Intelligence as Managed Autonomy: Failure, Escalation, and Governance for Agentic AI Systems
Quick Take
The paper presents the SMARt model for managing autonomy in AI systems, addressing failures through a four-layer framework that ensures governance and reliability. It emphasizes the importance of detecting epistemic drift and adaptive triggers to maintain safety across various domains like healthcare and robotics.
Key Points
- Introduces the SMARt model for managing AI autonomy with four operational layers.
- Focuses on detecting epistemic drift to enhance reliability in AI systems.
- Demonstrates how architecture can enforce escalation and constrain invalid outputs.

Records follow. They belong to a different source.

(** [backref_before_start] at [short_copy_container] after its single
    literal. *)
Lemma backref_before_start_witness :
  out_ok (MkOut [0; 0; 0; 0; 0; 0; 0; 0] [0xab; 0; 0; 0] 0 1 0xab) /\
  Z.testbit (alpha (MkReader 0xffffc50b 0x3ff 23 5)) 0 = true /\
  0 <= remainingShifts (MkReader 0xffffc50b 0x3ff 23 5) <= 32 /\
  0 < iVar7 (alpha (MkReader 0xffffc50b 0x3ff 23 5)) < CPRS_TERM /\
  index (MkOut [0; 0; 0; 0; 0; 0; 0; 0] [0xab; 0; 0; 0] 0 1 0xab)
  < iVar7 (alpha (MkReader 0xffffc50b 0x3ff 23 5)) * 2 /\
  (exists f,
     step short_copy_container
       (MkReader 0xffffc50b 0x3ff 23 5,
        MkOut [0; 0; 0; 0; 0; 0; 0; 0] [0xab; 0; 0; 0] 0 1 0xab) = Crash f) /\
  ((Z.land (index (MkOut [0; 0; 0; 0; 0; 0; 0; 0] [0xab; 0; 0; 0] 0 1 0xab)) 3
    <> 0 ->
    4 * writeCursor (MkOut [0; 0; 0; 0; 0; 0; 0; 0] [0xab; 0; 0; 0] 0 1 0xab) + 4
    <= Z.of_nat (length (buffer (MkOut [0; 0; 0; 0; 0; 0; 0; 0]
                                   [0xab; 0; 0; 0] 0 1 0xab)))) ->
   step short_copy_container
     (MkReader 0xffffc50b 0x3ff 23 5,
      MkOut [0; 0; 0; 0; 0; 0; 0; 0] [0xab; 0; 0; 0] 0 1 0xab)
   = Crash OobBufferRead).
Proof.
  assert (out_ok (MkOut [0; 0; 0; 0; 0; 0; 0; 0] [0xab; 0; 0; 0] 0 1 0xab))
    as h1 by solve_out_ok.
  assert (Z.testbit (alpha (MkReader 0xffffc50b 0x3ff 23 5)) 0 = true)
    as h2 by reflexivity.
  assert (0 <= remainingShifts (MkReader 0xffffc50b 0x3ff 23 5) <= 32)
    as h3 by (simpl; lia).
  assert (0 < iVar7 (alpha (MkReader 0xffffc50b 0x3ff 23 5)) < CPRS_TERM)
    as h4 by (vm_compute; split; reflexivity).
  assert (index (MkOut [0; 0; 0; 0; 0; 0; 0; 0] [0xab; 0; 0; 0] 0 1 0xab)
          < iVar7 (alpha (MkReader 0xffffc50b 0x3ff 23 5)) * 2)
    as h5 by (vm_compute; reflexivity).
  split; [exact h1 |]. split; [exact h2 |]. split; [exact h3 |].
  split; [exact h4 |]. split; [exact h5 |].
  exact (backref_before_start short_copy_container
           (MkReader 0xffffc50b 0x3ff 23 5)
           (MkOut [0; 0; 0; 0; 0; 0; 0; 0] [0xab; 0; 0; 0] 0 1 0xab)
           h1 h2 h3 h4 h5).
Defined.

(** X8.  The last word is committed whole.  When a well-formed container
    reaches the terminal symbol with a partly filled accumulator and the
    buffer ends before the end of that word, which is so whenever the
    emitted bytes fill a [decompressedSize] that is not a multiple of 4,
    [*writeCursor = currentValue] writes past the end of the buffer. *)
Theorem partial_word_overflow (garbage : Z) (data : list Z) (sizeBytes : Z)
    (decompressedSize a b : Z) (k : nat) (s : state) (o : out) :
  well_formed data sizeBytes ->
  load data 2 = Some decompressedSize ->
  load data 3 = Some a ->
  load data 4 = Some b ->
  steps k data (init_state garbage decompressedSize a b) = Some s ->
  step data s = Break o ->
  Z.land (index o) 3 <> 0 ->
  decompressedSize < 4 * (index o / 4) + 4 ->
  forall fuel, (k < fuel)%nat ->
    decompress fuel garbage data sizeBytes = RFault OobBufferWrite.
Proof.
  intros Hwf H2 H3 H4 Hsteps Hbreak Hlane Hshort fuel Hfuel.
  pose proof (well_formed_valid data sizeBytes Hwf) as (Hsz & Hvalid).
  pose proof Hwf as (_ & _ & _ & _ & _ & Hall).
  pose proof (load_word_range data 2 _ Hall H2) as Hdsz.
  destruct s as [r o0].
  pose proof (step_break data r o0 o Hbreak) as ->.
  destruct (steps_out_ok k data _ _
              (init_state_out_ok garbage decompressedSize a b Hdsz) Hsteps)
    as (Hok & Hl).
  simpl in Hok, Hl. rewrite length_replicate in Hl.
  destruct (proj2 (decompress_checks fuel garbage data sizeBytes Hsz) Hvalid)
    as (d' & a' & b' & H2' & H3' & H4' & ->).
  replace d' with decompressedSize by congruence.
  replace a' with a by congruence. replace b' with b by congruence.
  replace fuel with (k + S (fuel - k - 1))%nat by lia.
  rewrite (loop_steps k data _ _ _ Hsteps), loop_S, Hbreak.
  unfold finish. rewrite (proj2 (Z.eqb_neq _ _) Hlane). simpl.
  unfold store_word. destruct Hok as (_ & Hw & _).
  destruct (0 <=? writeCursor o0); simpl; [| reflexivity].
  rewrite (proj2 (Z.leb_gt _ _)) by lia. reflexivity.
Qed.

(** [partial_word_overflow] at the five literals of [literals_container]
    with a declared size of 5. *)
Lemma partial_word_overflow_witness :
  well_formed [CPRS_SIG; 0; 5; 0x42190882; 0xfffe28a4; 0xf; CPRS_SIG] 28 /\
  load [CPRS_SIG; 0; 5; 0x42190882; 0xfffe28a4; 0xf; CPRS_SIG] 2 = Some 5 /\
  load [CPRS_SIG; 0; 5; 0x42190882; 0xfffe28a4; 0xf; CPRS_SIG] 3
  = Some 0x42190882 /\
  load [CPRS_SIG; 0; 5; 0x42190882; 0xfffe28a4; 0xf; CPRS_SIG] 4
  = Some 0xfffe28a4 /\
  steps 5 [CPRS_SIG; 0; 5; 0x42190882; 0xfffe28a4; 0xf; CPRS_SIG]
    (init_state 0 5 0x42190882 0xfffe28a4)
  = Some (literals_reader, MkOut [0x41; 0x42; 0x43; 0x44; 0] [0x45; 0; 0; 0] 1 5 0x45) /\
  step [CPRS_SIG; 0; 5; 0x42190882; 0xfffe28a4; 0xf; CPRS_SIG]
    (literals_reader, MkOut [0x41; 0x42; 0x43; 0x44; 0] [0x45; 0; 0; 0] 1 5 0x45)
  = Break (MkOut [0x41; 0x42; 0x43; 0x44; 0] [0x45; 0; 0; 0] 1 5 0x45) /\
  Z.land (index (MkOut [0x41; 0x42; 0x43; 0x44; 0] [0x45; 0; 0; 0] 1 5 0x45)) 3
  <> 0 /\
  5 < 4 * (index (MkOut [0x41; 0x42; 0x43; 0x44; 0] [0x45; 0; 0; 0] 1 5 0x45) / 4)
      + 4 /\
  forall fuel, (5 < fuel)%nat ->
    decompress fuel 0 [CPRS_SIG; 0; 5; 0x42190882; 0xfffe28a4; 0xf; CPRS_SIG] 28
    = RFault OobBufferWrite.
Proof.
  assert (well_formed [CPRS_SIG; 0; 5; 0x42190882; 0xfffe28a4; 0xf; CPRS_SIG] 28)
    as h1 by solve_well_formed.
  assert (load [CPRS_SIG; 0; 5; 0x42190882; 0xfffe28a4; 0xf; CPRS_SIG] 2
          = Some 5) as h2 by reflexivity.
  assert (load [CPRS_SIG; 0; 5; 0x42190882; 0xfffe28a4; 0xf; CPRS_SIG] 3
          = Some 0x42190882) as h3 by reflexivity.
  assert (load [CPRS_SIG; 0; 5; 0x42190882; 0xfffe28a4; 0xf; CPRS_SIG] 4
          = Some 0xfffe28a4) as h4 by reflexivity.
  assert (steps 5 [CPRS_SIG; 0; 5; 0x42190882; 0xfffe28a4; 0xf; CPRS_SIG]
            (init_state 0 5 0x42190882 0xfffe28a4)
          = Some (literals_reader,
                  MkOut [0x41; 0x42; 0x43; 0x44; 0] [0x45; 0; 0; 0] 1 5 0x45))
    as h5 by (vm_compute; reflexivity).
  assert (step [CPRS_SIG; 0; 5; 0x42190882; 0xfffe28a4; 0xf; CPRS_SIG]
            (literals_reader,
             MkOut [0x41; 0x42; 0x43; 0x44; 0] [0x45; 0; 0; 0] 1 5 0x45)
          = Break (MkOut [0x41; 0x42; 0x43; 0x44; 0] [0x45; 0; 0; 0] 1 5 0x45))
    as h6 by (vm_compute; reflexivity).
  assert (Z.land (index (MkOut [0x41; 0x42; 0x43; 0x44; 0] [0x45; 0; 0; 0]
                           1 5 0x45)) 3 <> 0) as h7
    by (vm_compute; discriminate).
  assert (5 < 4 * (index (MkOut [0x41; 0x42; 0x43; 0x44; 0] [0x45; 0; 0; 0]
                            1 5 0x45) / 4) + 4) as h8
    by (vm_compute; reflexivity).
  split; [exact h1 |]. split; [exact h2 |]. split; [exact h3 |].
  split; [exact h4 |]. split; [exact h5 |]. split; [exact h6 |].
  split; [exact h7 |]. split; [exact h8 |].
  exact (partial_word_overflow 0
           [CPRS_SIG; 0; 5; 0x42190882; 0xfffe28a4; 0xf; CPRS_SIG] 28 5
           0x42190882 0xfffe28a4 5
           (literals_reader,
            MkOut [0x41; 0x42; 0x43; 0x44; 0] [0x45; 0; 0; 0] 1 5 0x45)
           (MkOut [0x41; 0x42; 0x43; 0x44; 0] [0x45; 0; 0; 0] 1 5 0x45)
           h1 h2 h3 h4 h5 h6 h7 h8).
Defined.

- Adaptive triggers are crucial for maintaining safety in diverse operational settings.
- Formalizing failure management is essential for reliable AI governance.
Article Content
From source RSS / original summaryarXiv:2605. 27628v1 Announce Type: new Abstract: As autonomous and agentic AI systems scale in robotic and human-machine environments, managing hallucination and persistent but unjustified action remains an open challenge. Rather than attributing these failures solely to model or alignment limitations, this paper explores the architectural vulnerability of unbounded autonomy - the presumption that an agent should continue operating regardless of rising uncertainty.
It introduces a theory of managed autonomy that defines intelligent behavior through the formal capacity to detect epistemic drift, suspend reasoning, attempt recovery, and ultimately surrender control when reliability diminishes. We instantiate this theory via the SMARt (Self-Managing Multi-tier Autonomous Reasoning with Regulated/Revoked transitions) model, a four-layer framework featuring Stable, Meta-cognitive, Assisted, and Regulated states.
By developing a timed, guarded Petri net formulation, we establish theoretically bounded properties for the system, demonstrating how architecture can formally mandate escalation, constrain invalid outputs, and ensure governance reachability under specified conditions. We further analyze how incorporating domain-specific trigger sets across varied operational settings (e. g. , healthcare, robotics, etc. ) can systematically preserve safety, assuming completeness and soundness criteria are met.
Because these triggers are designed to be adaptive, the SMARt model accommodates the safe, controlled expansion of an agent's operational scope over time. We conclude that formalizing failure management within the autonomy lifecycle is a crucial step toward realizing reliable and governed artificial intelligence.